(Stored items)

Lemma split_append s1 s2 c :
  count c s1 = 0%nat -> split (s1 ++ String c s2) c = s1 :: split s2 c.
Proof.
  induction s1 as [|c' s1 IH]; simpl.
  - rewrite Ascii.eqb_refl. reflexivity.
  - destruct (Ascii.eqb c' c); [discriminate|]. simpl. intros H. rewrite (IH H). reflexivity.
Qed.

(** ** 32-bit arithmetic *)

Lemma ToInt32_small x : - 2 ^ 31 <= x < 2 ^ 31 -> ToInt32 x = x.
Proof. intros H. unfold ToInt32. rewrite Z.mod_small; lia. Qed.

Lemma ToInt32_range x : - 2 ^ 31 <= ToInt32 x < 2 ^ 31.
Proof. unfold ToInt32. pose proof (Z.mod_pos_bound (x + 2 ^ 31) (2 ^ 32)). lia. Qed.

Lemma ToInt32_mod x : ToInt32 x mod 2 ^ 32 = x mod 2 ^ 32.
Proof.
  unfold ToInt32. rewrite Zminus_mod_idemp_l.
  f_equal. lia.
Qed.

Lemma ToInt32_cases x :
  ToInt32 x = x mod 2 ^ 32 \/ ToInt32 x = x mod 2 ^ 32 - 2 ^ 32.
Proof.
  pose proof (ToInt32_mod x) as H. pose proof (ToInt32_range x) as R.
  pose proof (Z.mod_pos_bound x (2 ^ 32)) as B.
  destruct (Z.lt_ge_cases (ToInt32 x) 0).
  - right. rewrite <- H.
    rewrite <- (Z_mod_plus_full (ToInt32 x) 1 (2 ^ 32)).
    rewrite Z.mod_small; lia.
  - left. rewrite <- H. rewrite Z.mod_small; lia.
Qed.

Lemma land_255 x : Z.land x 255 = x mod 256.
Proof. change 255 with (Z.ones 8). rewrite Z.land_ones by lia. reflexivity. Qed.

Lemma land_neg_pow2 x k : 0 <= k -> Z.land x (- 2 ^ k) = x / 2 ^ k * 2 ^ k.
Proof.
  intros Hk. replace (- 2 ^ k) with (Z.lnot (Z.ones k)).
  - rewrite <- Z.ldiff_land, Z.ldiff_ones_r by assumption.
    rewrite Z.shiftl_mul_pow2, Z.shiftr_div_pow2 by assumption. reflexivity.
  - rewrite Z.ones_equiv. unfold Z.lnot. lia.
Qed.

(** The octet of [x] at bit [k], read from the signed or from the
    unsigned 32-bit form. *)
Lemma octet_of_ToInt32 x k :
  0 <= k <= 24 -> (ToInt32 x / 2 ^ k) mod 256 = (x mod 2 ^ 32 / 2 ^ k) mod 256.
Proof.
  intros Hk. destruct (ToInt32_cases x) as [->| ->]; [reflexivity|].
  replace (x mod 2 ^ 32 - 2 ^ 32)
    with (x mod 2 ^ 32 + (- 2 ^ (32 - k)) * 2 ^ k).
  - rewrite Z.div_add by (apply Z.pow_nonzero; lia).
    replace (- 2 ^ (32 - k)) with ((- 2 ^ (24 - k)) * 256).
    + rewrite Z_mod_plus_full. reflexivity.
    + change 256 with (2 ^ 8). rewrite Z.mul_opp_l, <- Z.pow_add_r by lia.
      f_equal. f_equal. lia.
  - rewrite Z.mul_opp_l, <- Z.pow_add_r by lia. replace (32 - k + k) with 32 by lia. lia.
Qed.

- [What to do]
Determine the number of lines in the data above that include the word "Lemma", then answer with that number alone.

- [Solution to this problem]
8